### SUPPLIED MATERIAL:
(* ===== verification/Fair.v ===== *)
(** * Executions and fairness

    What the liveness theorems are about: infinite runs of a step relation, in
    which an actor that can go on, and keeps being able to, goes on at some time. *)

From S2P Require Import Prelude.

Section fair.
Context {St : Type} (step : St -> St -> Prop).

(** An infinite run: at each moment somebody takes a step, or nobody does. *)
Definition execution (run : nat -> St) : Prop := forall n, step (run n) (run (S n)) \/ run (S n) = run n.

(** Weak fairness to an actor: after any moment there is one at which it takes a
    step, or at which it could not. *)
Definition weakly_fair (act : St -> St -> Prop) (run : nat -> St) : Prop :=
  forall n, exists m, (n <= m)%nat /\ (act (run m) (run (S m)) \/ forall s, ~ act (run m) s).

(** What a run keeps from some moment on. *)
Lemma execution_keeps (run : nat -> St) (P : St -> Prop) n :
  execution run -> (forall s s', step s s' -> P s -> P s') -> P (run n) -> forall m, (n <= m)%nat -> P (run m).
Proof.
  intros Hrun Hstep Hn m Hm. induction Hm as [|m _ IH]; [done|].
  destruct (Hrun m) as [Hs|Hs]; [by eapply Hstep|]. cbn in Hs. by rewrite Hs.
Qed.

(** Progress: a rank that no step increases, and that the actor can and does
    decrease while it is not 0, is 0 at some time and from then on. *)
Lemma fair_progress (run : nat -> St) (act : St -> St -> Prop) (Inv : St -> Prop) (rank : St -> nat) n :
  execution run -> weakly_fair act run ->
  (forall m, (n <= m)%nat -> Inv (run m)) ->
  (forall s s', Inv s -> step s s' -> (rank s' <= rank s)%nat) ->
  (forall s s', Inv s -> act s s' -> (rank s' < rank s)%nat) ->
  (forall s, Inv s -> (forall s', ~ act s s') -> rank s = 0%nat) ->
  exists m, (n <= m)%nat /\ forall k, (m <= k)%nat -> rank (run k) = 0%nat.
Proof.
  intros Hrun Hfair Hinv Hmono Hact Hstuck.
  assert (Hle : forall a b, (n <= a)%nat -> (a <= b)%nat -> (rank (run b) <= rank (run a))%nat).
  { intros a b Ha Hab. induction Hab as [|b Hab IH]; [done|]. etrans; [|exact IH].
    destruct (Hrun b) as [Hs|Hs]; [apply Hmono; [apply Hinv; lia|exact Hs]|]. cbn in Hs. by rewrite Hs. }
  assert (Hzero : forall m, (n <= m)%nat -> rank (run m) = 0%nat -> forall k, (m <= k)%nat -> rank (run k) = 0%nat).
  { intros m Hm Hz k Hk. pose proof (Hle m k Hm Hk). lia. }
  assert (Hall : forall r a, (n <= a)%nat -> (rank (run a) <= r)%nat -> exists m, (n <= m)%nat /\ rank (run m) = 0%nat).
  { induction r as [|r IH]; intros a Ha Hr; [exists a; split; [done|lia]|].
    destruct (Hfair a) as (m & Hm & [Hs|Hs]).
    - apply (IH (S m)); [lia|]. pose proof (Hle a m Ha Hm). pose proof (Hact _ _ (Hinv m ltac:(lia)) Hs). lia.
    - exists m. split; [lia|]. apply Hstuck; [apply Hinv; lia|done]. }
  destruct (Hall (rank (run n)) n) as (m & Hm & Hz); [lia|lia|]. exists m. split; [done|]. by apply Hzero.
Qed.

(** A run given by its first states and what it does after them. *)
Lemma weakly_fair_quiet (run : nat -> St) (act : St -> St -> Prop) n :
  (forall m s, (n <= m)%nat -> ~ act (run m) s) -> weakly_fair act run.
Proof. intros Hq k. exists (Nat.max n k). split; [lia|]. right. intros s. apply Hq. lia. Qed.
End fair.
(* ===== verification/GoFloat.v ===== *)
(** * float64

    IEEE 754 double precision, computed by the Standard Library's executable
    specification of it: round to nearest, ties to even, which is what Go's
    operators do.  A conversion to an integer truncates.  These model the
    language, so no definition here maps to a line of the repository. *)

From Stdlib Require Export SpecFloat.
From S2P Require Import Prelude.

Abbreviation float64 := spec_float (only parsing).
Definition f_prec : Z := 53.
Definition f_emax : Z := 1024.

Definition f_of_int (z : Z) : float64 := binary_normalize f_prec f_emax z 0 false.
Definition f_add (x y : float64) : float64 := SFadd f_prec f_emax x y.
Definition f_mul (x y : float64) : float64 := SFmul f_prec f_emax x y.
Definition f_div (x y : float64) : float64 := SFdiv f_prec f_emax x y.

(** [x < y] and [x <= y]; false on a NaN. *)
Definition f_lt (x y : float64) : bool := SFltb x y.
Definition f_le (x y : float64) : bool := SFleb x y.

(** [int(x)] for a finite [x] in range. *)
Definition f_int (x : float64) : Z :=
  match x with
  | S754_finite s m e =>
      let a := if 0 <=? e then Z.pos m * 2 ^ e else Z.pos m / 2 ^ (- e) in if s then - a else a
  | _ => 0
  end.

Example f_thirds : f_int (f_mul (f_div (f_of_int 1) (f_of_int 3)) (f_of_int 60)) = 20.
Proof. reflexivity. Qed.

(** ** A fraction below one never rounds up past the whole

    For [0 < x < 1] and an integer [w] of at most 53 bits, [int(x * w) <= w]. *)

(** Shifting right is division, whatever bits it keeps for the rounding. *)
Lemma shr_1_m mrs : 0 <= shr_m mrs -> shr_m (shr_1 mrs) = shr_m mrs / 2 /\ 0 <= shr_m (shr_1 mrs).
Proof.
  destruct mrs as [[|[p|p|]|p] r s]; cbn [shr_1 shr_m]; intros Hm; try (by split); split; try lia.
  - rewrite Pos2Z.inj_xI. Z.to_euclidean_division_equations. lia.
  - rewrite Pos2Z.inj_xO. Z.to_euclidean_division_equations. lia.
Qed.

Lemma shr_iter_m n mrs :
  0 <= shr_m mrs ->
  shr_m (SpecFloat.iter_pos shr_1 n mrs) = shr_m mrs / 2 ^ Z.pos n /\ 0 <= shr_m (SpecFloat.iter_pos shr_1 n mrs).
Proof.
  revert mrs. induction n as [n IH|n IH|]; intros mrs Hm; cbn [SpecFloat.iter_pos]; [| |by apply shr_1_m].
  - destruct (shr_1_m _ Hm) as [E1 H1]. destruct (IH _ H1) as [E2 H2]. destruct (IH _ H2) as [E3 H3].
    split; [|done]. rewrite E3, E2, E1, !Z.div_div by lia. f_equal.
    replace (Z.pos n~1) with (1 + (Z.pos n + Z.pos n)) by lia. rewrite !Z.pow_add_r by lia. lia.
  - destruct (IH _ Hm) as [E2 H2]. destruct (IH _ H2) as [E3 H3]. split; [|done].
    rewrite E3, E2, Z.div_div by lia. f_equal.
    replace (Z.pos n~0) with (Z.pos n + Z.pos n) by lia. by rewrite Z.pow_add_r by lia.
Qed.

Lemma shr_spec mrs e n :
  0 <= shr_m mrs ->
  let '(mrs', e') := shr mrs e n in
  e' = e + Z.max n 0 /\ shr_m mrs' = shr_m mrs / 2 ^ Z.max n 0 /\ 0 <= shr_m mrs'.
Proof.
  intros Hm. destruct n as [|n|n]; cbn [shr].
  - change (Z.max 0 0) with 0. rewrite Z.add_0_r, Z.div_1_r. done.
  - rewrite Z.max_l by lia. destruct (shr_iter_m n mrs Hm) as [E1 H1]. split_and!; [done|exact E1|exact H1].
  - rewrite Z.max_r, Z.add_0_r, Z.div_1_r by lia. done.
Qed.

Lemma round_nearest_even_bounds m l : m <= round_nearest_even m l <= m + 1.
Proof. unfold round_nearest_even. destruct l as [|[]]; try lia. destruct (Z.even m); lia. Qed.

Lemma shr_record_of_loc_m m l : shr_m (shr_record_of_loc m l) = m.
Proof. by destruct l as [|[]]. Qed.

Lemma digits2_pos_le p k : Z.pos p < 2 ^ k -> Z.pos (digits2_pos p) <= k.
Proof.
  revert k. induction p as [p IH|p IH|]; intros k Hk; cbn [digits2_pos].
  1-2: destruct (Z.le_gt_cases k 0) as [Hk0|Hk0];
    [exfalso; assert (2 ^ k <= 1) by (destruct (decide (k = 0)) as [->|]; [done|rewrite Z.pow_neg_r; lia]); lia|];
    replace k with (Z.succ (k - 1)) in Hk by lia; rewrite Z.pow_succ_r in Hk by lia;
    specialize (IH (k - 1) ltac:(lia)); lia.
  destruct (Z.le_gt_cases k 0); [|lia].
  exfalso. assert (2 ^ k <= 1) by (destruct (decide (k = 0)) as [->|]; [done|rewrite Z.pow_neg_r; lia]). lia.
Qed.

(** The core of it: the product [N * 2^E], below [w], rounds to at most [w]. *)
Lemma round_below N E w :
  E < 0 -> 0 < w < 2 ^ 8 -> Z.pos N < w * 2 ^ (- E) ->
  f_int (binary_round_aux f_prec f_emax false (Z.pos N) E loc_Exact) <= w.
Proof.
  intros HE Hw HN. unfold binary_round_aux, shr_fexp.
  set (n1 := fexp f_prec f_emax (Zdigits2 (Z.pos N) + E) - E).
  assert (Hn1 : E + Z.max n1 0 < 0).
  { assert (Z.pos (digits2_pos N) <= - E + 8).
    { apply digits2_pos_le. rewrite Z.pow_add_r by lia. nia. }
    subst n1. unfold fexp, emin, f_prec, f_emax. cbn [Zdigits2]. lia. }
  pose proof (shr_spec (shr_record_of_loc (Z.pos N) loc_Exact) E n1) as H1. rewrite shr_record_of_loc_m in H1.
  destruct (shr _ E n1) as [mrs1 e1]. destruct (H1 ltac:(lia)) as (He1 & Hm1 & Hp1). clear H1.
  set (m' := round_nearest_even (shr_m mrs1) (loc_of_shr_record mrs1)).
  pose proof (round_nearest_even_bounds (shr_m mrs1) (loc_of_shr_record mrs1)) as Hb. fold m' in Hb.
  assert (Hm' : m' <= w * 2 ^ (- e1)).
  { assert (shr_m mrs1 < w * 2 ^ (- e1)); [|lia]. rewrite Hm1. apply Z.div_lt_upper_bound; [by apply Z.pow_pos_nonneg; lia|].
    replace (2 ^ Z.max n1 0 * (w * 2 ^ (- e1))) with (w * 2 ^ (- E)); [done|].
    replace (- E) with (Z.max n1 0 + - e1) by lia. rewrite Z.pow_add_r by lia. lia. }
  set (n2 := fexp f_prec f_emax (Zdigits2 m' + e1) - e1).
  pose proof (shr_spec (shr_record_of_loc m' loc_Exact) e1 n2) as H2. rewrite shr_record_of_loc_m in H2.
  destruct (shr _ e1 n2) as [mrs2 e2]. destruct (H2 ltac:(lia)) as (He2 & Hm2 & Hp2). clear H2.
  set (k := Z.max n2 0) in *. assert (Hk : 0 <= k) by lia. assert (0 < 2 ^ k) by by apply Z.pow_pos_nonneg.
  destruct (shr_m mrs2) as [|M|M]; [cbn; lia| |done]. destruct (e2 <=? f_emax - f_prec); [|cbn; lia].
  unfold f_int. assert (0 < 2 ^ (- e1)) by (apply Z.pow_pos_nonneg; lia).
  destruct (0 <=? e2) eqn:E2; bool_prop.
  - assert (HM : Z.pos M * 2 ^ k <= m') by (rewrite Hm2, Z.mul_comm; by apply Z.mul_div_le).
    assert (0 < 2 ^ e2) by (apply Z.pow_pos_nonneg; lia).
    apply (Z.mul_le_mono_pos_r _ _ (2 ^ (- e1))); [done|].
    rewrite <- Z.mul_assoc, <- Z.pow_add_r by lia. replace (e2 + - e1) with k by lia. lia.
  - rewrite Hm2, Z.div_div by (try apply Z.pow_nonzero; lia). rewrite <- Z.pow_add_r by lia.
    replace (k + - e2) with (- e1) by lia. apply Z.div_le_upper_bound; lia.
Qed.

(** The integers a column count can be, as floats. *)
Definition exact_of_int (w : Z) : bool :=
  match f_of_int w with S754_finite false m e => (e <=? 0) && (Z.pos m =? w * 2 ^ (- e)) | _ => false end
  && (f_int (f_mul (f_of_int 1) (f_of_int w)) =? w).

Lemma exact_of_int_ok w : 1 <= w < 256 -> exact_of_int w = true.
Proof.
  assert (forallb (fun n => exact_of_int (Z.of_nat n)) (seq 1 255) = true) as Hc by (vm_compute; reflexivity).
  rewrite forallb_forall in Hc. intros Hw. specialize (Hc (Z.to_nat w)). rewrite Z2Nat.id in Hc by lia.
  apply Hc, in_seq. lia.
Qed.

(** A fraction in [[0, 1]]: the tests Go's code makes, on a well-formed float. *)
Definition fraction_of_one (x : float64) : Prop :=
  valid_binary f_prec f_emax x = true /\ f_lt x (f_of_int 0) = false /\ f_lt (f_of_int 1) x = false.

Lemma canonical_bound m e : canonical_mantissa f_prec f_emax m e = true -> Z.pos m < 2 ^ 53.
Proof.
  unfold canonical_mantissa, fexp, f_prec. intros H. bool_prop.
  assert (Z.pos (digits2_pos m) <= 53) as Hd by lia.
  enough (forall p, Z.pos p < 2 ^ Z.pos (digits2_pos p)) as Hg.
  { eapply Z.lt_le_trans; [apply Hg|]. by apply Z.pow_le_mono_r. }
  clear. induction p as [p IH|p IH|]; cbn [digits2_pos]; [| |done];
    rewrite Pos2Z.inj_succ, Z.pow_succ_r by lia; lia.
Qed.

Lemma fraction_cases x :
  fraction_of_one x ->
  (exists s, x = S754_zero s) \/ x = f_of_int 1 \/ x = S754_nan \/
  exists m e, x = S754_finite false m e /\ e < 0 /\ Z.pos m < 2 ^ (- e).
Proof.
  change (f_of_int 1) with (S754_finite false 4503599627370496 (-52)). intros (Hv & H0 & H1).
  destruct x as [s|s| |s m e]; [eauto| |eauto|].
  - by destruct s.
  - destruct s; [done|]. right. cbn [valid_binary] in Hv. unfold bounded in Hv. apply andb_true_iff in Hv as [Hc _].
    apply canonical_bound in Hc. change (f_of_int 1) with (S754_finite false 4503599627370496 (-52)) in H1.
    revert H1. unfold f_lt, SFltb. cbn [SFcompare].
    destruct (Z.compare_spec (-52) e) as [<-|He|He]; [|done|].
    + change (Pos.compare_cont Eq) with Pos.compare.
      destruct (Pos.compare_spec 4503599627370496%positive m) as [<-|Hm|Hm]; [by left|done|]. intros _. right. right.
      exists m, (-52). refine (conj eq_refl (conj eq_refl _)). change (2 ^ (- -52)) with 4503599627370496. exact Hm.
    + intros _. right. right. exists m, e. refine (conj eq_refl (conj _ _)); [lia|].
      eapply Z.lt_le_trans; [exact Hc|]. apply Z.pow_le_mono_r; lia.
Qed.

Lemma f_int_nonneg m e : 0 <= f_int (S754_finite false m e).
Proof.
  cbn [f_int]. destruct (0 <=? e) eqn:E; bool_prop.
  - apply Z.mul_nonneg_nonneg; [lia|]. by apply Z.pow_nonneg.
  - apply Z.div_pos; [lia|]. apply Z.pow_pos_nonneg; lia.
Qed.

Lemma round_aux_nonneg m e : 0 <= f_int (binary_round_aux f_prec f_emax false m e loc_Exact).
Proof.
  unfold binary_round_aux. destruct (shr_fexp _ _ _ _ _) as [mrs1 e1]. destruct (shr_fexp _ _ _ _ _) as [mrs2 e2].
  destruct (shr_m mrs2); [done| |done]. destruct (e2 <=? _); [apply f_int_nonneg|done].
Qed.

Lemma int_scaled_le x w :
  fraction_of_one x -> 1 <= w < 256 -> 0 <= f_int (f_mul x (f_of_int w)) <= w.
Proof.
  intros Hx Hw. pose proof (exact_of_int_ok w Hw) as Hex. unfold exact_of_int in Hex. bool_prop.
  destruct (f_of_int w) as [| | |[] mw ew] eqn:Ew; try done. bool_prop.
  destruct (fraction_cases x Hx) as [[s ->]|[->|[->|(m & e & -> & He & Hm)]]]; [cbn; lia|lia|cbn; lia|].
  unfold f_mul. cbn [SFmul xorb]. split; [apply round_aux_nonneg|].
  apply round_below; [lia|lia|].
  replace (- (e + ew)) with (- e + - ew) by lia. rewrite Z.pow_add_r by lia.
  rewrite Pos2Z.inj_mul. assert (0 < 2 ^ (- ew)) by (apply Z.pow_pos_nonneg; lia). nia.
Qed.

### WHAT NEEDS TO BE DONE:
Would you print, exactly as written, every line above from the one holding "replace (Z.pos n~1)" through the one holding "E < 0 -> 0 < w < 2", with both included and no other lines?

### OUTPUT:
    replace (Z.pos n~1) with (1 + (Z.pos n + Z.pos n)) by lia. rewrite !Z.pow_add_r by lia. lia.
  - destruct (IH _ Hm) as [E2 H2]. destruct (IH _ H2) as [E3 H3]. split; [|done].
    rewrite E3, E2, Z.div_div by lia. f_equal.
    replace (Z.pos n~0) with (Z.pos n + Z.pos n) by lia. by rewrite Z.pow_add_r by lia.
Qed.

Lemma shr_spec mrs e n :
  0 <= shr_m mrs ->
  let '(mrs', e') := shr mrs e n in
  e' = e + Z.max n 0 /\ shr_m mrs' = shr_m mrs / 2 ^ Z.max n 0 /\ 0 <= shr_m mrs'.
Proof.
  intros Hm. destruct n as [|n|n]; cbn [shr].
  - change (Z.max 0 0) with 0. rewrite Z.add_0_r, Z.div_1_r. done.
  - rewrite Z.max_l by lia. destruct (shr_iter_m n mrs Hm) as [E1 H1]. split_and!; [done|exact E1|exact H1].
  - rewrite Z.max_r, Z.add_0_r, Z.div_1_r by lia. done.
Qed.

Lemma round_nearest_even_bounds m l : m <= round_nearest_even m l <= m + 1.
Proof. unfold round_nearest_even. destruct l as [|[]]; try lia. destruct (Z.even m); lia. Qed.

Lemma shr_record_of_loc_m m l : shr_m (shr_record_of_loc m l) = m.
Proof. by destruct l as [|[]]. Qed.

Lemma digits2_pos_le p k : Z.pos p < 2 ^ k -> Z.pos (digits2_pos p) <= k.
Proof.
  revert k. induction p as [p IH|p IH|]; intros k Hk; cbn [digits2_pos].
  1-2: destruct (Z.le_gt_cases k 0) as [Hk0|Hk0];
    [exfalso; assert (2 ^ k <= 1) by (destruct (decide (k = 0)) as [->|]; [done|rewrite Z.pow_neg_r; lia]); lia|];
    replace k with (Z.succ (k - 1)) in Hk by lia; rewrite Z.pow_succ_r in Hk by lia;
    specialize (IH (k - 1) ltac:(lia)); lia.
  destruct (Z.le_gt_cases k 0); [|lia].
  exfalso. assert (2 ^ k <= 1) by (destruct (decide (k = 0)) as [->|]; [done|rewrite Z.pow_neg_r; lia]). lia.
Qed.

(** The core of it: the product [N * 2^E], below [w], rounds to at most [w]. *)
Lemma round_below N E w :
  E < 0 -> 0 < w < 2 ^ 8 -> Z.pos N < w * 2 ^ (- E) ->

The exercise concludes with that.